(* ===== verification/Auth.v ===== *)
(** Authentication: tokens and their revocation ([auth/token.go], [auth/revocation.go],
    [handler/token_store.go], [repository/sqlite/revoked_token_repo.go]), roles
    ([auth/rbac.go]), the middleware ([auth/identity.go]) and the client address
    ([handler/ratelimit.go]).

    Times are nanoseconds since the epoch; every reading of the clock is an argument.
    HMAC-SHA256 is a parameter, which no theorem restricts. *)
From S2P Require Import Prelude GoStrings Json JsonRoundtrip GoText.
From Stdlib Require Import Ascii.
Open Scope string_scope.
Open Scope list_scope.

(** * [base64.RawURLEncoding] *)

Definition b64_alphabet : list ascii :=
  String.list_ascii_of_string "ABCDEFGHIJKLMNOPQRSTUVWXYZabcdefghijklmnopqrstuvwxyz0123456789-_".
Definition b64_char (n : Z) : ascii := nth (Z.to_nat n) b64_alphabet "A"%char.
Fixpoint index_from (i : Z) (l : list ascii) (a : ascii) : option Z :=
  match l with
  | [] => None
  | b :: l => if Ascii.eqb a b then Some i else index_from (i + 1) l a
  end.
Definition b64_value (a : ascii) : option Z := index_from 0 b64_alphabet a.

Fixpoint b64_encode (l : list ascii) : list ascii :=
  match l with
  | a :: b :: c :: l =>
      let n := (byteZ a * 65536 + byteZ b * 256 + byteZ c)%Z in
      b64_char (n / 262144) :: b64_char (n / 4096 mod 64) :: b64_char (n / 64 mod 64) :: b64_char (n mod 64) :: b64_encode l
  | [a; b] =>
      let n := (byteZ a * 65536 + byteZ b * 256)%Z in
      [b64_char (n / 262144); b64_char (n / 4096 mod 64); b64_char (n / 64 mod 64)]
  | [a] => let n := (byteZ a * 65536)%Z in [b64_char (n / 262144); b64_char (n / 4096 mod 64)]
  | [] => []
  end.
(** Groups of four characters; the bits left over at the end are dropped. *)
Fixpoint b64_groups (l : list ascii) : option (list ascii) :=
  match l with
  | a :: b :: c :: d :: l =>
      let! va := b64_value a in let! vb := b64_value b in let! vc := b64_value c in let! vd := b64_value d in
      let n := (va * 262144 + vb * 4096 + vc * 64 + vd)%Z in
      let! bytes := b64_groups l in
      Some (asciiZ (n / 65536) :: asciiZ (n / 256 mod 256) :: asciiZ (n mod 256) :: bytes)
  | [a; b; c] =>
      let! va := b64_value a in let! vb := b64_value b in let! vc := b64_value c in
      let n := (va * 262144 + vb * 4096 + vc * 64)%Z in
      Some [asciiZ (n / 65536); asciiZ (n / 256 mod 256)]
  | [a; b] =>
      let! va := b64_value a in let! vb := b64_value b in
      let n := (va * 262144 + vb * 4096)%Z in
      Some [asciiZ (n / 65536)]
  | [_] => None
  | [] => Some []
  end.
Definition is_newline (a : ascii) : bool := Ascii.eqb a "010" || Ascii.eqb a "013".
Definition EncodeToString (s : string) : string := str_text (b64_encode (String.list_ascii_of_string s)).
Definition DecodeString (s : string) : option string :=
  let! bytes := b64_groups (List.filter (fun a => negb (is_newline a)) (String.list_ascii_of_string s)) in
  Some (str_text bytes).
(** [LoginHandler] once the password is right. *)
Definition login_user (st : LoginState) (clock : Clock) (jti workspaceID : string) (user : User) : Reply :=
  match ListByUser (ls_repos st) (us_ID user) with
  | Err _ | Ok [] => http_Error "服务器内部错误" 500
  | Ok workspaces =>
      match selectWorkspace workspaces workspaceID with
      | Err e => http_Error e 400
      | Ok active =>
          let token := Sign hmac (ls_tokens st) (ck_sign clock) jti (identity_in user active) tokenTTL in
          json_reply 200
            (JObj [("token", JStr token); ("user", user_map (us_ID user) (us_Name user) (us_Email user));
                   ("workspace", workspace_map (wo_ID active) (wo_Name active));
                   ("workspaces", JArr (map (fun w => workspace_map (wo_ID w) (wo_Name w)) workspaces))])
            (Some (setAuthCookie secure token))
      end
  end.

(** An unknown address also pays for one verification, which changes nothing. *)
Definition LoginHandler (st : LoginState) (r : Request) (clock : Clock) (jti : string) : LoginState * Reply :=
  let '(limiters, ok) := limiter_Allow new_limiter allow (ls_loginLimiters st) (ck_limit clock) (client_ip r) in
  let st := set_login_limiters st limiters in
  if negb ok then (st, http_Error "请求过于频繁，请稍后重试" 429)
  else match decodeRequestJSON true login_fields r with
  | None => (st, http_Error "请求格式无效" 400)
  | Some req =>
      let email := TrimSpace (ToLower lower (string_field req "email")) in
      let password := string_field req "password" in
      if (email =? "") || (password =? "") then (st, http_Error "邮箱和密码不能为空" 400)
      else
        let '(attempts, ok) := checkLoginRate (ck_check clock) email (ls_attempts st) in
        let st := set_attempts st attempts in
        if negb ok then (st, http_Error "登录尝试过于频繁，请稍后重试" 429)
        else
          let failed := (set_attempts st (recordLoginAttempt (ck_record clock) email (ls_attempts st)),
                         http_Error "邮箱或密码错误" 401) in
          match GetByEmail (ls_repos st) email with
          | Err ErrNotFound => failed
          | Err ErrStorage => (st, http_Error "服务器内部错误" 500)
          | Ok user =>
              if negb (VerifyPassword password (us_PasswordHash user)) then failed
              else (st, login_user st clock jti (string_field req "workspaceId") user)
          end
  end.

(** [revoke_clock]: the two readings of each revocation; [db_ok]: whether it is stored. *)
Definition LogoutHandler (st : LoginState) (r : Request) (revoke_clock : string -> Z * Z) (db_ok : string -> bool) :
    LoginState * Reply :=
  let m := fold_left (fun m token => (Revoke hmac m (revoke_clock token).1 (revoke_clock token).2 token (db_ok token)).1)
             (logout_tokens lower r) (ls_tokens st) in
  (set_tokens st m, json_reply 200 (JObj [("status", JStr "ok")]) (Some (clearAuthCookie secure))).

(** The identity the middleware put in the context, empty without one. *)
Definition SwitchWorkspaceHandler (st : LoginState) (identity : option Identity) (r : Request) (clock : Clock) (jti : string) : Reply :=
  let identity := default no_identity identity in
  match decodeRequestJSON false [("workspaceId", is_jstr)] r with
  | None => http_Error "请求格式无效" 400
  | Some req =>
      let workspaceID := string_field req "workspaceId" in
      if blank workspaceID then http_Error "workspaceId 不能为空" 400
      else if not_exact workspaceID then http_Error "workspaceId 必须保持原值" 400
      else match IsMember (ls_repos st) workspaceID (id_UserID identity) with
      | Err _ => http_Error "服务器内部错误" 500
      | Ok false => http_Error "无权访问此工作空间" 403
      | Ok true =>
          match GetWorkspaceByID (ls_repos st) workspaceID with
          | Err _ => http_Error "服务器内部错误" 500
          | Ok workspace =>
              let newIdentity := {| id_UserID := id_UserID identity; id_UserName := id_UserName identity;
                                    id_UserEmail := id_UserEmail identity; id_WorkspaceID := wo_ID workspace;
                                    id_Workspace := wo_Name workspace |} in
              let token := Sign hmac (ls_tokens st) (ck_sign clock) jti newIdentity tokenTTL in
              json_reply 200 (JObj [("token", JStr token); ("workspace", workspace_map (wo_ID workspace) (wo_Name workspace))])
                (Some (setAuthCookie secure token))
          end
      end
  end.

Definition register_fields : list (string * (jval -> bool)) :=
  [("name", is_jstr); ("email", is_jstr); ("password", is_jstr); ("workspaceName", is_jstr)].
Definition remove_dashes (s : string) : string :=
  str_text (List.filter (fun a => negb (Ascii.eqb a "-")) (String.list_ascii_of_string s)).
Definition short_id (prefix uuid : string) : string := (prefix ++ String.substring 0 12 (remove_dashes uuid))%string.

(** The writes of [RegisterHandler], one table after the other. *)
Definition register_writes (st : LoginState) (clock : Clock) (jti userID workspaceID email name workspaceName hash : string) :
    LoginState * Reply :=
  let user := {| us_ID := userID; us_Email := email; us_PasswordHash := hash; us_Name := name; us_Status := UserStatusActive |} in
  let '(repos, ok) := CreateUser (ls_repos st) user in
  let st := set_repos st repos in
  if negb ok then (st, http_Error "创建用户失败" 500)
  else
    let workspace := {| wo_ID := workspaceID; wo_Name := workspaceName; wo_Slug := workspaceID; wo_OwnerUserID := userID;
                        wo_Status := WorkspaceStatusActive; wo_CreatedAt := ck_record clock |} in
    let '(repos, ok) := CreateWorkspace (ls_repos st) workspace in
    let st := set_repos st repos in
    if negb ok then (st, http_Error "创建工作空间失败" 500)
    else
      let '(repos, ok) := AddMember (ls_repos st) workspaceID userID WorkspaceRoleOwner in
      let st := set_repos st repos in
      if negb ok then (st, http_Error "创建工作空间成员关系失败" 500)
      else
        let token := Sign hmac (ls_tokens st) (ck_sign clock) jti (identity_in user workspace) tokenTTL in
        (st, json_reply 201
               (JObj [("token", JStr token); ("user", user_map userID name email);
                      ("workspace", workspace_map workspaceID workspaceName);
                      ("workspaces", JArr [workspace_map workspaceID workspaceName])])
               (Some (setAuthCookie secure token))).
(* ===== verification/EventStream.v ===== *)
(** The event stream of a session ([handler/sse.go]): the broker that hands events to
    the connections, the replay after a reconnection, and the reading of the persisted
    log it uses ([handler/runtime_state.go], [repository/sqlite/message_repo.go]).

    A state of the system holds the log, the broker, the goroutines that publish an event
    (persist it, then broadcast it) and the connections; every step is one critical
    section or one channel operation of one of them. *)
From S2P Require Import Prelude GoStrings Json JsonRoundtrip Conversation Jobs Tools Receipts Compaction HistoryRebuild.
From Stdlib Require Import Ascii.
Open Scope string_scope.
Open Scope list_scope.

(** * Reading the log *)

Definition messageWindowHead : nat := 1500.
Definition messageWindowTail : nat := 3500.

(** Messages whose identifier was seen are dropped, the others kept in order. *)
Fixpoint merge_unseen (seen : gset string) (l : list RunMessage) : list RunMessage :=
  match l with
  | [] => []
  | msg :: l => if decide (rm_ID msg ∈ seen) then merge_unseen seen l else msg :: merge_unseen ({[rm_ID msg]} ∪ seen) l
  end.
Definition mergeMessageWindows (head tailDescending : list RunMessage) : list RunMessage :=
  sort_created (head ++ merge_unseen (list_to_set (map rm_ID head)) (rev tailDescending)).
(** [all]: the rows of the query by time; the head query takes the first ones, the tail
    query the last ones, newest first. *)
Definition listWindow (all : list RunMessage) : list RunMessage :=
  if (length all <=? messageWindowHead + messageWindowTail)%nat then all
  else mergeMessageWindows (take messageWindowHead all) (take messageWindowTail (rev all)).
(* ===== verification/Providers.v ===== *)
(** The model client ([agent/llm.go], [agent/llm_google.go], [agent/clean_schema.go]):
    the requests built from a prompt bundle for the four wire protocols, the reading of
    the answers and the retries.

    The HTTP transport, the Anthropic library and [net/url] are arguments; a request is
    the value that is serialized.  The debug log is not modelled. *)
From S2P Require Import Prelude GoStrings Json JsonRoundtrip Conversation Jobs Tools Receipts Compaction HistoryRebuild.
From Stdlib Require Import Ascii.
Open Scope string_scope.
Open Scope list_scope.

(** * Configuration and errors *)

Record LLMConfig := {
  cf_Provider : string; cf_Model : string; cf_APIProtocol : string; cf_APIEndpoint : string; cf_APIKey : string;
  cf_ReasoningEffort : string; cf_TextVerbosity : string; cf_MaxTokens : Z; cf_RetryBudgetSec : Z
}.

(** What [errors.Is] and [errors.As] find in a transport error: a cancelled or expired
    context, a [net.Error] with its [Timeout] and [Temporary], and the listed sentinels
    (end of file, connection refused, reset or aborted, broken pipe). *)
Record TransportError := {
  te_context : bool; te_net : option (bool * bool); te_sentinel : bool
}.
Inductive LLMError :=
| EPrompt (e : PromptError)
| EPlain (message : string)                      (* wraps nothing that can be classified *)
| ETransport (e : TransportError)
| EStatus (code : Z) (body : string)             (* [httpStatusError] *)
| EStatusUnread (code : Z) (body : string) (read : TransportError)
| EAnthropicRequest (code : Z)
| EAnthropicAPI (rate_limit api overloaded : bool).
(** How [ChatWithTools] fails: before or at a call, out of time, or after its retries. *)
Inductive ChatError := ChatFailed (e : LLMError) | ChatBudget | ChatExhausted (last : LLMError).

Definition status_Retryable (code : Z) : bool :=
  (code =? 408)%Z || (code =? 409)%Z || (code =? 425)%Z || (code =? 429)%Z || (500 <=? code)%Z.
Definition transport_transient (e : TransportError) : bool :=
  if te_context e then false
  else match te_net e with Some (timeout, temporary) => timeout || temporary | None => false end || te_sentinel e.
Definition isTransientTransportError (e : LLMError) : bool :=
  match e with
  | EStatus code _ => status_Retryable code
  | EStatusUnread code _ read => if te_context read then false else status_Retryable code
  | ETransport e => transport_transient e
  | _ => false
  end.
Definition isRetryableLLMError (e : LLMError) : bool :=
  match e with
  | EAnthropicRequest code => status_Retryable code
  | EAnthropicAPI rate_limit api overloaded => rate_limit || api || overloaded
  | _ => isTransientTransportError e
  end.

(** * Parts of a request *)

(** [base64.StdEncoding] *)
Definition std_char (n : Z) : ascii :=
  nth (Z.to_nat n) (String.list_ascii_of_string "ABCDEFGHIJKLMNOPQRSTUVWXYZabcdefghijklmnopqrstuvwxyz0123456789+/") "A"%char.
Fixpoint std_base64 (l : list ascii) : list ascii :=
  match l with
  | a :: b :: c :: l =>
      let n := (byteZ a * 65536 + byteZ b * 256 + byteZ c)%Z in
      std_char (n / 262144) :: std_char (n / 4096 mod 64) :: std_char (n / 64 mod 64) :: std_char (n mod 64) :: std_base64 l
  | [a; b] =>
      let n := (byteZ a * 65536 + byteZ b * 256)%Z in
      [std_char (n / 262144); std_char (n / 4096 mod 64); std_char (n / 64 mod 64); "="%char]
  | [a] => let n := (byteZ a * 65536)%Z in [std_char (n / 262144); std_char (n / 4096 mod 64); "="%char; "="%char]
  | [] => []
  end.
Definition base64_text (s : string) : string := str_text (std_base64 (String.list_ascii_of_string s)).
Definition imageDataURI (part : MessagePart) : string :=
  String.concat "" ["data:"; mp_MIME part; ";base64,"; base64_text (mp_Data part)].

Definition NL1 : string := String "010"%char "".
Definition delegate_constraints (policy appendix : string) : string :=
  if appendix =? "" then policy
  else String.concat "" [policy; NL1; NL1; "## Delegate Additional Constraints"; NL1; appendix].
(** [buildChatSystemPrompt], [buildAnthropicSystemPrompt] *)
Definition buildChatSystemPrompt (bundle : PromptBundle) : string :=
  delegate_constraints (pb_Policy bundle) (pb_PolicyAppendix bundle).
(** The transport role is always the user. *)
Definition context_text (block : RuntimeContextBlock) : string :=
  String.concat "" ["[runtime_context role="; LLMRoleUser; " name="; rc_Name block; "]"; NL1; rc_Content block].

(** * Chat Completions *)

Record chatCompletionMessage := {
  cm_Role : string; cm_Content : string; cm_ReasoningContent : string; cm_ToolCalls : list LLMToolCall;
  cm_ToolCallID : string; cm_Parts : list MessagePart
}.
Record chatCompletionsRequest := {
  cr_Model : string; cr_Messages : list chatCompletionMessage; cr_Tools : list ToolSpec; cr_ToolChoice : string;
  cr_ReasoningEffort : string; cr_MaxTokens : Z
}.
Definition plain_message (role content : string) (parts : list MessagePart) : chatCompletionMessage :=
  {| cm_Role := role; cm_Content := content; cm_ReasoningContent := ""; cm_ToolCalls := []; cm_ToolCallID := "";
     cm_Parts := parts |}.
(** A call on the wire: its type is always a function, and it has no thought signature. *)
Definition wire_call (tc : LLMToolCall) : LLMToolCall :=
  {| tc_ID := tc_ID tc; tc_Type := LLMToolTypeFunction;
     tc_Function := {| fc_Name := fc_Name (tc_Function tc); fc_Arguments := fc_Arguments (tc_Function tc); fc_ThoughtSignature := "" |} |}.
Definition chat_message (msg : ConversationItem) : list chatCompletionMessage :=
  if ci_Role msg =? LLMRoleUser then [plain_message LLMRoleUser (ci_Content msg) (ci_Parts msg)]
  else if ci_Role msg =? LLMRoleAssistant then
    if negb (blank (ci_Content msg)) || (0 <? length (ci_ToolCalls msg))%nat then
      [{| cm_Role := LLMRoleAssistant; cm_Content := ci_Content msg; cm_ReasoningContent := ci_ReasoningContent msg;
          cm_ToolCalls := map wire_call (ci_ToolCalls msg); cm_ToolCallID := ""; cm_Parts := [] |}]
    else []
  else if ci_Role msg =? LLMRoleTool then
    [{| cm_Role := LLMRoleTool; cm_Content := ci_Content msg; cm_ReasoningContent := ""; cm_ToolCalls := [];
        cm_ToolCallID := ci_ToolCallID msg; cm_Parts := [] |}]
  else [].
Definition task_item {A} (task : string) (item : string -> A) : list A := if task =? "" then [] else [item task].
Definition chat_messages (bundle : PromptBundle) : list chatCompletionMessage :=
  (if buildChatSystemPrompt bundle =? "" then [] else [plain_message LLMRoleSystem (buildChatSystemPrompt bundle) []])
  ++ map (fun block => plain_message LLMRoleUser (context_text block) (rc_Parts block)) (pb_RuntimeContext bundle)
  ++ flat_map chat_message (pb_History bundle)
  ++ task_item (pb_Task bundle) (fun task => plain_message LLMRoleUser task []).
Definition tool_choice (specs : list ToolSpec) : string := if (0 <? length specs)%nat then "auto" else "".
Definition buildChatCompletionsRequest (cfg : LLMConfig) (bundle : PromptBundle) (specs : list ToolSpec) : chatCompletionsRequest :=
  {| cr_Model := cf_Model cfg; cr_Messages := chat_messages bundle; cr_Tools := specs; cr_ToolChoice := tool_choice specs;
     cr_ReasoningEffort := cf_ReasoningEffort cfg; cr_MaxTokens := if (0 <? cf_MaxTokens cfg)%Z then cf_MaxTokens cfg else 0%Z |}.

> **AIM OF THE TASK**
I'd like the lines above from the one with "if (length all" up to and including the one with "(** How [ChatWithTools]" copied exactly, with no other lines.

> **ANSWER AREA**
  if (length all <=? messageWindowHead + messageWindowTail)%nat then all
  else mergeMessageWindows (take messageWindowHead all) (take messageWindowTail (rev all)).
(* ===== verification/Providers.v ===== *)
(** The model client ([agent/llm.go], [agent/llm_google.go], [agent/clean_schema.go]):
    the requests built from a prompt bundle for the four wire protocols, the reading of
    the answers and the retries.

    The HTTP transport, the Anthropic library and [net/url] are arguments; a request is
    the value that is serialized.  The debug log is not modelled. *)
From S2P Require Import Prelude GoStrings Json JsonRoundtrip Conversation Jobs Tools Receipts Compaction HistoryRebuild.
From Stdlib Require Import Ascii.
Open Scope string_scope.
Open Scope list_scope.

(** * Configuration and errors *)

Record LLMConfig := {
  cf_Provider : string; cf_Model : string; cf_APIProtocol : string; cf_APIEndpoint : string; cf_APIKey : string;
  cf_ReasoningEffort : string; cf_TextVerbosity : string; cf_MaxTokens : Z; cf_RetryBudgetSec : Z
}.

(** What [errors.Is] and [errors.As] find in a transport error: a cancelled or expired
    context, a [net.Error] with its [Timeout] and [Temporary], and the listed sentinels
    (end of file, connection refused, reset or aborted, broken pipe). *)
Record TransportError := {
  te_context : bool; te_net : option (bool * bool); te_sentinel : bool
}.
Inductive LLMError :=
| EPrompt (e : PromptError)
| EPlain (message : string)                      (* wraps nothing that can be classified *)
| ETransport (e : TransportError)
| EStatus (code : Z) (body : string)             (* [httpStatusError] *)
| EStatusUnread (code : Z) (body : string) (read : TransportError)
| EAnthropicRequest (code : Z)
| EAnthropicAPI (rate_limit api overloaded : bool).
(** How [ChatWithTools] fails: before or at a call, out of time, or after its retries. *)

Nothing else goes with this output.